Mit dem Neubau der Andermatt Gruppe wurde dieser Anspruch konsequent umgesetzt: Das Gebäude vereint regionale Materialien, eine moderne Energieversorgung und eine Bauweise, die langfristig klimafreundlich wirkt. So entstand ein Arbeitsplatz, der nicht nur funktional ist, sondern auch einen Beitrag zu einer nachhaltigeren Zukunft leistet.
Holz ist einer der umweltfreundlichsten Baustoffe unserer Zeit. Es wächst nach, speichert CO₂ und sorgt für ein angenehmes Raumklima.
Für den Neubau der Andermatt Gruppe wurden rund 1150 Kubikmeter einheimisches Holz verwendet – ein bewusster Entscheid für regionale Wertschöpfung und kurze Transportwege.
Mit schaerholzbau im Nachbardorf Altbüron konnte ein Holzbauprofi beauftragt werden, der die ganze Verarbeitungskette abdecken kann.
Durch den Einsatz von Holz konnten rund 950 Tonnen CO₂ im Vergleich zu konventionellen Bauweisen eingespart werden.
Das Gebäude ist so konzipiert, dass es Energie effizient nutzt und eigene Ressourcen zur Energiegewinnung einsetzt.
Eine Photovoltaik-Anlage liefert Strom für den Eigenbedarf, während 34 Erdsonden das Gebäude im Winter mit erneuerbarer Wärme versorgen und im Sommer natürlich kühlen.
So entsteht ein klimaneutrales Heiz- und Kühlsystem, das fossile Energieträger vollständig ersetzt.
Die begrünte Dachfläche ist mehr als nur ein architektonisches Element. Sie schafft Lebensraum für Insekten, verbessert das Mikroklima und reduziert die Aufheizung des Gebäudes im Sommer.
Gleichzeitig trägt die Dachbegrünung zur Wasserrückhaltung bei und entlastet die Kanalisation – ein Beitrag zur Förderung der Biodiversität im Siedlungsraum.

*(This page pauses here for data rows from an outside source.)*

(** Unfold the monad so that a body applied to a state computes. *)
Ltac run :=
  unfold mbind, mret, M_bind, M_ret, bind, ret, gets, modify, raise, lift,
    assert_, return_None in *; simpl in *.

(** ** The class [stack] *)

Lemma truthy_snoc {A} (l : list A) x : pylist.truthy (l ++ [x]) = true.
Proof. by destruct l. Qed.

Lemma pylist_pop_snoc {A} (l : list A) x : pylist.pop (l ++ [x]) = Ok (x, l).
Proof. unfold pylist.pop. by rewrite last_snoc, removelast_last. Qed.

Lemma stack_pop_snoc l x :
  stack.pop (stack.mk (l ++ [x])) = Returns VNone (stack.mk l).
Proof.
  unfold stack.pop. run. by rewrite truthy_snoc, pylist_pop_snoc.
Qed.

Lemma stack_top_snoc l x :
  stack.top (stack.mk (l ++ [x])) = Returns x (stack.mk (l ++ [x])).
Proof.
  unfold stack.top, pylist.getlast. run. by rewrite truthy_snoc, last_snoc.
Qed.

Lemma stack_cases (s : stack.obj) :
  s = stack.mk [] ∨ ∃ l x, s = stack.mk (l ++ [x]).
Proof.
  destruct s as [l]. destruct (decide (l = [])) as [->|Hne]; [by left|right].
  apply last_is_Some in Hne as [x Hx]. apply last_Some in Hx as [l' ->]. eauto.
Qed.

(** C6. [pop()] removes the top element of a non-empty stack and does
    nothing to an empty one, and in both cases returns [None], never the
    popped element; [top()] returns the top element of a non-empty stack
    and [None] for an empty one, and leaves the stack as it was; neither
    call ever raises. *)
Theorem stack_silent_absence :
  (∀ l x, stack.pop (stack.mk (l ++ [x])) = Returns VNone (stack.mk l)) ∧
  stack.pop (stack.mk []) = Returns VNone (stack.mk []) ∧
  (∀ l x, stack.top (stack.mk (l ++ [x])) = Returns x (stack.mk (l ++ [x]))) ∧
  stack.top (stack.mk []) = Returns VNone (stack.mk []) ∧
  (∀ s, ∃ s', stack.pop s = Returns VNone s') ∧
  (∀ s, ∃ v, stack.top s = Returns v s).
Proof.
  split_and!; try reflexivity.
  - apply stack_pop_snoc.
  - apply stack_top_snoc.
  - intros s. destruct (stack_cases s) as [->|(l & x & ->)].
    + by exists (stack.mk []).
    + exists (stack.mk l). apply stack_pop_snoc.
  - intros s. destruct (stack_cases s) as [->|(l & x & ->)].
    + by exists VNone.
    + exists x. apply stack_top_snoc.
Qed.

(** C7. For every stack and every naive queue, [is_empty()] returns [True]
    exactly when [size()] returns 0, and neither call changes the
    object. *)
Theorem is_empty_iff_size_0 :
  (∀ s : stack.obj, ∃ b n,
     stack.is_empty s = Returns b s ∧ stack.size s = Returns n s ∧
     (b = true ↔ n = 0)) ∧
  (∀ q : queue.obj, ∃ b n,
     queue.is_empty q = Returns b q ∧ queue.size q = Returns n q ∧
     (b = true ↔ n = 0)).
Proof.
  split.
  - intros [l]. exists (negb (pylist.truthy l)), (pylist.len l).
    unfold stack.is_empty, stack.size. run.
    unfold pylist.len. destruct l; simpl; split_and!; try done; lia.
  - intros [l]. exists (bool_decide (pylist.len l = 0)), (pylist.len l).
    unfold queue.is_empty, queue.size. run.
    split_and!; try done. apply bool_decide_eq_true.
Qed.

(** C9. On an empty naive queue, [dequeue()] and [front()] both return
    [None] without raising, and the queue, hence its [size()], is what it
    was before the call. *)
Theorem queue_empty_silent (q : queue.obj) (Hq : queue.queue q = []) :
  queue.dequeue q = Returns VNone q ∧
  queue.front q = Returns VNone q ∧
  queue.size q = Returns 0 q.
Proof. destruct q as [l]. simpl in Hq. subst l. by split_and!. Qed.

Lemma queue_empty_silent_witness :
  queue.dequeue queue.__init__ = Returns VNone queue.__init__ ∧
  queue.front queue.__init__ = Returns VNone queue.__init__ ∧
  queue.size queue.__init__ = Returns 0 queue.__init__.
Proof. apply (queue_empty_silent queue.__init__). reflexivity. Defined.

(** ** The class [my_queue] *)

(** C3. Enqueueing a value whose runtime type is not the queue's
    [element_type] fails, with the error of the failed [assert], and the
    queue (its deque and its [element_type]) is what it was before the
    call. *)
Theorem my_queue_enqueue_type_mismatch (q : my_queue.obj) (v : pyval)
    (Hty : type v ≠ my_queue.element_type q) :
  my_queue.enqueue v q = Raises AssertionError q.
Proof.
  unfold my_queue.enqueue. run.
  by rewrite bool_decide_eq_false_2.
Qed.

Lemma my_queue_enqueue_type_mismatch_witness :
  my_queue.enqueue (VInt 5) (my_queue.mk str [VStr "a"]) =
  Raises AssertionError (my_queue.mk str [VStr "a"]).
Proof. apply my_queue_enqueue_type_mismatch. simpl. discriminate. Defined.

(** C4. On an empty [my_queue], [dequeue()] and [front()] fail with the
    [IndexError] the class raises, and [heappop] on an empty heap fails
    with the [IndexError] of the list; each failing call leaves the
    container as it was. *)
Theorem empty_container_errors (q : my_queue.obj) (Hq : my_queue.queue q = []) :
  my_queue.dequeue q =
    Raises (IndexError "ERROR - Dequeue has been called on an empty queue.") q ∧
  my_queue.front q =
    Raises (IndexError "ERROR - Front has been called on an empty queue.") q ∧
  heapq.heappop tuple_lt pri_q_heap =
    Raises (IndexError "pop from empty list") pri_q_heap.
Proof. destruct q as [ty d]. simpl in Hq. subst d. by split_and!. Qed.

Lemma empty_container_errors_witness :
  my_queue.dequeue (my_queue.__init__ str) =
    Raises (IndexError "ERROR - Dequeue has been called on an empty queue.")
      (my_queue.__init__ str) ∧
  my_queue.front (my_queue.__init__ str) =
    Raises (IndexError "ERROR - Front has been called on an empty queue.")
      (my_queue.__init__ str) ∧
  heapq.heappop tuple_lt pri_q_heap =
    Raises (IndexError "pop from empty list") pri_q_heap.
Proof. apply (empty_container_errors (my_queue.__init__ str)). reflexivity. Defined.

(** ** Sequences of calls *)

Lemma for_each_snoc {S A B} (f : A → M S B) xs x s :
  for_each f (xs ++ [x]) s =
  match for_each f xs s with
  | Returns bs s' =>
      match f x s' with
      | Returns b s'' => Returns (bs ++ [b]) s''
      | Raises e s'' => Raises e s''
      end
  | Raises e s' => Raises e s'
  end.
Proof.
  revert s. induction xs as [|y xs IH]; intros s; simpl.
  - rewrite !bind_unfold. by destruct (f x s).
  - rewrite !bind_unfold. destruct (f y s) as [b s1|e s1]; [|done].
    rewrite !bind_unfold, IH.
    destruct (for_each f xs s1) as [bs s2|e s2]; [|done].
    unfold mret, M_ret, ret. by destruct (f x s2).
Qed.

Nachhaltiges Bauen ist ein wichtiger Beitrag zum Schutz unseres Klimas und zur Schonung natürlicher Ressourcen. Mit dem Neubau, der nach 14 Monaten Bauzeit fertiggestellt wurde, wurde gezeigt, wie verantwortungsvoller Umgang mit Materialien, Energie und regionalen Ressourcen gelingen kann. So entsteht nicht nur ein moderner und angenehmer Arbeitsplatz, sondern auch ein Gebäude, das Vorbild für zukünftige Bauprojekte und Unternehmensstandorte ist – rundherum ein gutes Gefühl.